はじめから、私を見つめてくれていたこと。

私だって踏ん張っていたんだよ。

気付かないふりをして、仕事仲間のままなら、一行にはその方が意味のある生き方が出来るんじゃないかって。

本気で誰かを愛する事をあんなに待ち望んでいたはずなのに、なぜこんなに切ないの。

なぜ飛込めないのって。


「一行、私ね、どうしていいか解らないの。」


「俺と涼のことですか?」

「違う。

一行は勘違いしてるよ。
涼くんは私のことなんか、何とも思ってないよ。

プレゼント選びながら、何度も一行をよろしくって頭下げられた。
涼くんのこと、一番解っているのは一行でしょう。」


「あぁ、そうかぁ。
俺は駄目だなぁ。
小さい男だなぁ。
先輩に嫌われちゃうかな。」


「私のそばにいること自体、もうずいぶん呆れてるけどね。」


「先輩を見てるとやる気が出て、仕事って楽しいものなんだって言ってる気がして、社会人になったばかりの俺には凄く頼もしかった。
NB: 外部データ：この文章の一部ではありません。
(** C1. While a run is in progress (the [running] flag is set), [Run id]
    returns [nil] at once: it invokes [Collect] on no collector and leaves
    the manager (collectors and flag) as it was. *)
Theorem Run_already_running rng id b :
  running b = true →
  run_err (Run rng id b) = None ∧
  collected (run_events (Run rng id b)) = [] ∧
  run_state (Run rng id b) = b.
Proof.
  intros Hr. destruct (Run_enter_running b Hr) as [evs Hevs].
  rewrite Run_collected. unfold started.
  by rewrite (Run_returns_early _ _ _ _ Hevs), Hevs.
Qed.

(** The error a started goroutine's [Collect] returns is logged at error
    level under its id. *)
Lemma started_error_logged rng id b id' c e :
  (id', c) ∈ started rng id b → (Collect c).2 = Some e →
  mkEntry ErrorLevel [("error", e)] id' ∈ logged (run_events (Run rng id b)).
Proof.
  unfold started.
  destruct (Run_enter b) eqn:Hn; [by intros ?%elem_of_nil|].
  intros Hin He. rewrite (Run_proceeds _ _ _ Hn). cbn [run_events].
  apply elem_of_logged. rewrite !elem_of_app.
  right; right; left. apply (wait_events _ _ id' c Hin).
  unfold goroutine. destruct (Collect c) as [c' err]. simpl in He.
  subst err. simpl. rewrite !elem_of_cons. by right; left.
Qed.

(** The goroutines are started on held collectors, each under its id. *)
Lemma started_held rng id b id' c :
  range_of b rng → (id', c) ∈ started rng id b → collectors b !! id' = Some c.
Proof.
  intros Hr. unfold started.
  destruct (Run_enter b); [by intros ?%elem_of_nil|].
  unfold fanout. case_decide; simpl.
  - by intros ?%(range_of_elem b rng).
  - destruct (collectors b !! id) as [c0|] eqn:Hc; simpl.
    + by intros [= -> ->]%list_elem_of_singleton.
    + by intros ?%elem_of_nil.
Qed.

(** The collectors a run starts a goroutine for: all the held ones for the
    empty id, the one under [id] otherwise, and none while a run is in
    progress. *)
Lemma started_all rng b :
  range_of b rng →
  (started rng "" b).*1 ≡ₚ
    if running b then [] else (map_to_list (collectors b)).*1.
Proof.
  intros Hr. unfold started. destruct (Run_enter b) as [evs|] eqn:Hn.
  - destruct (running b) eqn:Hrun; [done|].
    destruct (decide (collectors b = ∅)) as [->|Hne];
      [by rewrite map_to_list_empty|].
    by rewrite (proj2 (Run_enter_None b)) in Hn.
  - apply Run_enter_None in Hn as [_ ->]. simpl. by apply range_of_keys.
Qed.

Lemma started_scoped rng id b c :
  id ≠ "" → collectors b !! id = Some c →
  (started rng id b).*1 = if running b then [] else [id].
Proof.
  intros Hid Hc. unfold started. destruct (Run_enter b) as [evs|] eqn:Hn.
  - destruct (running b) eqn:Hrun; [done|].
    assert (collectors b ≠ ∅) as Hne by (by intros He; rewrite He in Hc).
    by rewrite (proj2 (Run_enter_None b)) in Hn.
  - apply Run_enter_None in Hn as [_ ->].
    unfold fanout. by rewrite decide_False, Hc.
Qed.

(** C3. Whatever the held collectors' [Collect] calls return, [Run id]
    returns [nil], and a failure of one collector does not keep [Collect]
    from the others: for the empty id [Collect] is invoked once on every
    held collector, for a held non-empty id on the collector under it
    (and on none while a run is in progress), whether or not any of them
    fails; and each error a [Collect] returns is logged at error level
    under the collector's id. *)
Theorem Run_collect_errors_contained rng id b :
  range_of b rng →
  run_err (Run rng id b) = None ∧
  (id = "" →
     collected (run_events (Run rng id b)) ≡ₚ
       if running b then [] else (map_to_list (collectors b)).*1) ∧
  (id ≠ "" → ∀ c, collectors b !! id = Some c →
     collected (run_events (Run rng id b)) = if running b then [] else [id]) ∧
  (∀ id' c e,
     id' ∈ collected (run_events (Run rng id b)) →
     collectors b !! id' = Some c → (Collect c).2 = Some e →
     mkEntry ErrorLevel [("error", e)] id' ∈ logged (run_events (Run rng id b))).
Proof.
  intros Hr. rewrite Run_collected. split_and!.
  - apply Run_err.
  - intros ->. by apply started_all.
  - intros Hid c Hc. by apply (started_scoped rng id b c).
  - intros id' c e ([id'' c']&->&Hin)%list_elem_of_fmap Hc He. simpl in *.
    pose proof (started_held _ _ _ _ _ Hr Hin) as Hc'.
    assert (c' = c) as -> by congruence.
    by apply (started_error_logged rng id b id'' c e).
Qed.

(** *** [Flush] *)

(** The inner loop of [Flush] adds the collector's metrics to those
    gathered so far, overwriting equal names. *)
Lemma merge_union (ms metrics : gmap string Metric) :
  merge ms metrics = ms ∪ metrics.
Proof.
  unfold merge.
  apply (map_fold_weak_ind (λ r (ms' : gmap string Metric), r = ms' ∪ metrics)).
  - by rewrite (left_id_L ∅ (∪)).
  - intros name v ms' r Hnone ->. by rewrite insert_union_l.
Qed.

Lemma Flush_unfold rng id b :
  collectors b ≠ ∅ →
  (builtins.Flush rng id b).1 =
    foldl (λ metrics '(_, c), collector.Flush c ∪ metrics) ∅ rng.
Proof.
  intros Hne. unfold builtins.Flush.
  case_decide as Hsz; [by apply map_size_empty_iff in Hsz|]. simpl.
  generalize (∅ : gmap string Metric).
  induction rng as [|[? c] rng IH]; intros acc; simpl; [done|].
  by rewrite merge_union, IH.
Qed.

(** A metric of the result comes from the metrics gathered before or
    from one of the traversed collectors. *)
Lemma Flush_fold_Some rng (acc : gmap string Metric) name v :
  foldl (λ metrics '(_, c), collector.Flush c ∪ metrics) acc rng !! name = Some v →
  acc !! name = Some v ∨
  ∃ cid c, (cid, c) ∈ rng ∧ collector.Flush c !! name = Some v.
Proof.
  revert acc. induction rng as [|[cid c] rng IH]; intros acc; simpl; [by left|].
  intros [Hacc|(cid'&c'&?&?)]%IH.
  - apply lookup_union_Some_raw in Hacc as [?|[_ ?]]; [right|by left].
    exists cid, c. split; [left|done].
  - right. exists cid', c'. split; [by right|done].
Qed.

(** Every name gathered before or offered by a traversed collector is in
    the result. *)
Lemma Flush_fold_is_Some rng (acc : gmap string Metric) name :
  is_Some (acc !! name) ∨
  (∃ cid c, (cid, c) ∈ rng ∧ is_Some (collector.Flush c !! name)) →
  is_Some (foldl (λ metrics '(_, c), collector.Flush c ∪ metrics) acc rng !! name).
Proof.
  revert acc. induction rng as [|[cid c] rng IH]; intros acc; simpl.
  - intros [?|(?&?&[]%elem_of_nil&?)]; done.
  - intros H. apply IH.
    destruct H as [Hacc|(cid'&c'&[[= -> ->]|Hin]%elem_of_cons&Hc)].
    + left. apply lookup_union_is_Some. by right.
    + left. apply lookup_union_is_Some. by left.
    + right. by exists cid', c'.
Qed.

(** A metric of the result is the metric some held collector has under
    that name. *)
Lemma Flush_lookup_Some rng id b name v :
  range_of b rng →
  (builtins.Flush rng id b).1 !! name = Some v →
  ∃ cid c, collectors b !! cid = Some c ∧ collector.Flush c !! name = Some v.
Proof.
  intros Hr.
  destruct (decide (collectors b = ∅)) as [He|Hne].
  { unfold builtins.Flush. by rewrite He, map_size_empty. }
  rewrite (Flush_unfold _ _ _ Hne).
  intros [Hv|(cid&c&Hin&Hv)]%Flush_fold_Some; [by rewrite lookup_empty in Hv|].
  exists cid, c. split; [by apply (range_of_elem b rng)|done].
Qed.

(** The names of the result are those the held collectors have. *)
Lemma Flush_lookup_is_Some rng id b name :
  range_of b rng →
  is_Some ((builtins.Flush rng id b).1 !! name) ↔
  ∃ cid c, collectors b !! cid = Some c ∧ is_Some (collector.Flush c !! name).
Proof.
  intros Hr. split.
  - intros [v (cid&c&?&?)%Flush_lookup_Some]; [|done]. by exists cid, c.
  - intros (cid&c&Hc&Hv).
    assert (collectors b ≠ ∅) as Hne by (by intros He; rewrite He in Hc).
    rewrite (Flush_unfold _ _ _ Hne). apply Flush_fold_is_Some. right.
    exists cid, c. split; [by apply (range_of_elem b rng)|done].
Qed.

(** C2. [Flush id] returns the union of the metrics of the held
    collectors: a name is in the result exactly when some held collector
    has it, and its metric is the one of a held collector that has that
    name. *)
Theorem Flush_union rng id b :
  range_of b rng →
  (∀ name,
     is_Some ((builtins.Flush rng id b).1 !! name) ↔
     ∃ cid c, collectors b !! cid = Some c ∧ is_Some (collector.Flush c !! name)) ∧
  (∀ name v,
     (builtins.Flush rng id b).1 !! name = Some v →
     ∃ cid c, collectors b !! cid = Some c ∧ collector.Flush c !! name = Some v).
Proof.
  intros Hr. split.
  - intros name. by apply Flush_lookup_is_Some.
  - intros name v. by apply Flush_lookup_Some.
Qed.

(** C4. [Flush] needs no preceding [Collect]: on a manager that holds no
    collectors, and on one whose collectors have nothing collected (each
    flushes an empty set), [Flush id] returns the empty set. *)
Theorem Flush_without_Collect rng id b :
  (collectors b = ∅ → (builtins.Flush rng id b).1 = ∅) ∧
  (range_of b rng →
   map_Forall (λ _ c, collector.Flush c = ∅) (collectors b) →
   (builtins.Flush rng id b).1 = ∅).
Proof.
  split.
  - intros He. unfold builtins.Flush. by rewrite He, map_size_empty.
  - intros Hr Hall. apply map_empty. intros name.
    apply eq_None_not_Some. intros [v Hv].
    apply (Flush_lookup_Some rng id b name v Hr) in Hv as (cid&c&Hc&Hv).
    apply Hall in Hc. simpl in Hc. by rewrite Hc, lookup_empty in Hv.
Qed.

(** C9. The [id] argument of [Flush] has no effect: over the same
    traversal of the map [Flush id1] and [Flush id2] return the same
    metrics (and do the same), and over any two traversals they return
    the same metric names, those of all held collectors. *)
Theorem Flush_id_irrelevant rng rng' id1 id2 b :
  builtins.Flush rng id1 b = builtins.Flush rng id2 b ∧
  (range_of b rng → range_of b rng' →
   dom (builtins.Flush rng id1 b).1 = dom (builtins.Flush rng' id2 b).1).
Proof.
  split; [done|]. intros Hr Hr'. apply set_eq. intros name.
  rewrite !elem_of_dom.
  rewrite (Flush_lookup_is_Some rng id1 b name Hr).
  by rewrite (Flush_lookup_is_Some rng' id2 b name Hr').
Qed.

(** C5, as amended.  When no run is in progress: [Run id] with a non-empty
    [id] held by the manager invokes [Collect] on that collector and on no
    other, and the collector has collected when [Run] returns; with a
    non-empty [id] the manager does not hold, no [Collect] is invoked, the
    manager is unchanged, and (unless the manager is empty) the unknown id
    is logged as a warning; with the empty [id], [Collect] is invoked once
    on every held collector and all of them have collected when [Run]
    returns.  [Run] returns [nil] in each case. *)
Theorem Run_scope rng id b :
  range_of b rng → running b = false →
  run_err (Run rng id b) = None ∧
  (id ≠ "" → ∀ c, collectors b !! id = Some c →
     collected (run_events (Run rng id b)) = [id] ∧
     run_state (Run rng id b) =
       mkBuiltins (<[id := (Collect c).1]> (collectors b)) false) ∧
  (id ≠ "" → collectors b !! id = None →
     collected (run_events (Run rng id b)) = [] ∧
     run_state (Run rng id b) = b ∧
     (collectors b ≠ ∅ →
      mkEntry WarnLevel [("id", id)] "unknown builtin"
        ∈ logged (run_events (Run rng id b)))) ∧
  (id = "" →
     collected (run_events (Run rng id b)) ≡ₚ (map_to_list (collectors b)).*1 ∧
     run_state (Run rng id b) =
       mkBuiltins ((λ c, (Collect c).1) <$> collectors b) false).
Proof.
  intros Hr Hrun. split; [apply Run_err|].
  rewrite Run_collected. unfold started.
  destruct (Run_enter b) as [evs|] eqn:Hn.
  - (* nothing held *)
    assert (collectors b = ∅) as He.
    { destruct (decide (collectors b = ∅)) as [|Hne]; [done|].
      by rewrite (proj2 (Run_enter_None b)) in Hn. }
    rewrite (Run_returns_early _ _ _ _ Hn). simpl.
    split_and!.
    + intros _ c. by rewrite He, lookup_empty.
    + done.
    + intros _. rewrite He, map_to_list_empty, fmap_empty.
      split; [done|]. destruct b as [m r]. simpl in *. by subst.
  - apply Run_enter_None in Hn as Hne. destruct Hne as [Hne _].
    rewrite (Run_proceeds _ _ _ Hn). simpl.
    unfold fanout. split_and!.
    + intros Hid c Hc. rewrite decide_False, Hc by done. simpl.
      split; [done|]. by rewrite wait_unfold.
    + intros Hid Hc. rewrite decide_False, Hc by done. simpl.
      split_and!; [done| |].
      * destruct b as [m r]. simpl in *. by subst.
      * intros _. rewrite !elem_of_cons. by left.
    + intros ->. simpl. split; [by apply range_of_keys|].
      f_equal. apply map_eq. intros k.
      rewrite (wait_lookup _ _ _ (range_of_NoDup b rng Hr)).
      rewrite (range_of_to_map b rng Hr), lookup_fmap.
      by destruct (collectors b !! k).
Qed.
(** * diet-app: the health analysis and diet-plan pipeline of [app.py]

    A shallow embedding of [calculate_bmi], [analyze_health],
    [generate_diet_plan] and of the button handler of [main].

    Conventions of the embedding.
    - Python numbers (the [int]s the form supplies and the [float]s that
      true division produces) are exact rationals [Q].  Binary64 rounding
      error is therefore idealised away; [round(x, 1)] is decimal rounding
      of the exact value, ties to even, which is what CPython computes on
      the exact value of a double.
      Where a statement turns on a value that sits on a rounding
      boundary, module [Binary64] gives the same computation in the
      arithmetic of the machine.
    - A Python [str] is a [string] whose characters are read as code points
      below 256.
    - Exceptions are the [Raise] outcomes of a small error-and-log monad;
      the widgets [st.error], [st.success], ... append to an event log.
      Calls to [logger.error] are left out of the log. *)

From Stdlib Require Import ZArith QArith Qround Lqa Lia.
From Stdlib Require Import Bool List Ascii String DecimalString.
Import ListNotations.

Open Scope string_scope.
Open Scope list_scope.

(** ** Python string primitives *)

Module PyStr.

Definition code (c : ascii) : N := N_of_ascii c.

(** [str.isspace] on code points below 256: the set [str.strip] removes. *)
Definition is_space (c : ascii) : bool :=
  let n := code c in
  ((9 <=? n) && (n <=? 13) || (28 <=? n) && (n <=? 32)
   || (n =? 133) || (n =? 160))%N.

(** The whitespace [int(str)] skips: the C-locale spaces, and the two
    non-ASCII spaces below 256, which CPython first rewrites to [' ']. *)
Definition is_int_space (c : ascii) : bool :=
  let n := code c in
  ((9 <=? n) && (n <=? 13) || (n =? 32) || (n =? 133) || (n =? 160))%N.

Section Strip.
Variable sp : ascii -> bool.

Fixpoint lstrip_with (s : string) : string :=
  match s with
  | EmptyString => EmptyString
  | String c s' => if sp c then lstrip_with s' else s
  end.

Fixpoint rstrip_with (s : string) : string :=
  match s with
  | EmptyString => EmptyString
  | String c s' =>
      match rstrip_with s' with
      | EmptyString => if sp c then EmptyString else String c EmptyString
      | r => String c r
      end
  end.

Definition strip_with (s : string) : string :=
  rstrip_with (lstrip_with s).
End Strip.

(** [s.strip()] *)
Definition strip : string -> string := strip_with is_space.

(** [s.startswith(p)] *)
Definition startswith (s p : string) : bool := String.prefix p s.

(** [sep.join(l)] *)
Definition join (sep : string) (l : list string) : string :=
  String.concat sep l.

(** [s.split(sep)] for a one-character separator: never an empty list. *)
Fixpoint split (sep : ascii) (s : string) : list string :=
  match s with
  | EmptyString => [EmptyString]
  | String c s' =>
      if Ascii.eqb c sep then EmptyString :: split sep s'
      else match split sep s' with
           | [] => [String c EmptyString]
           | h :: t => String c h :: t
           end
  end.

Definition is_digit (c : ascii) : bool :=
  ((48 <=? code c) && (code c <=? 57))%N.

Definition digit_value (c : ascii) : Z := Z.of_N (code c - 48).

(** CPython's default limit on the number of digits [int(str)] accepts. *)
Definition int_max_str_digits : N := 4300.

(** The digit run of [int(str)]: digits with single underscores between
    them.  [prev_us] is true at the start and after an underscore, where
    neither an underscore nor the end may follow. *)
Fixpoint scan_digits (prev_us : bool) (acc : Z) (ndigits : N) (s : string)
  : option (Z * N) :=
  match s with
  | EmptyString => if prev_us then None else Some (acc, ndigits)
  | String c s' =>
      if is_digit c then
        scan_digits false (acc * 10 + digit_value c) (N.succ ndigits) s'
      else if Ascii.eqb c "_" then
        if prev_us then None else scan_digits true acc ndigits s'
      else None
  end.

Definition unsigned_int (s : string) : option Z :=
  match scan_digits true 0%Z 0%N s with
  | Some (v, n) => if (int_max_str_digits <? n)%N then None else Some v
  | None => None
  end.

(** [int(s)]: [None] stands for [ValueError]. *)
Definition int (s : string) : option Z :=
  match strip_with is_int_space s with
  | String "+" body => unsigned_int body
  | String "-" body => option_map Z.opp (unsigned_int body)
  | body => unsigned_int body
  end.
こんな小さな身体の何処に、あんなエネルギーがあるのか、不思議だった。」


負け犬だのと、流行りの言葉に躍らされた昔の私は捨てたはず。


「一行、手を離すよ。」


「ごめんなさい。

やっぱり迷惑っすよね」


人生最大の告白タイムである。


爪の先まで心臓の音が響いてくるようだ。



「一行聞いて。

言うよ。

鈴木一行さん、第一印象から決めてました。
付き合ってください。
よろしくお願いします。」


右手を出し、頭を下げた。

一行は大きく目を見開き私を見つめたまま動かない。


「カッコイイなぁ。

だめ、だめ、先輩、今の撤回してください。」


えっ、死ぬほど勇気だしたのに。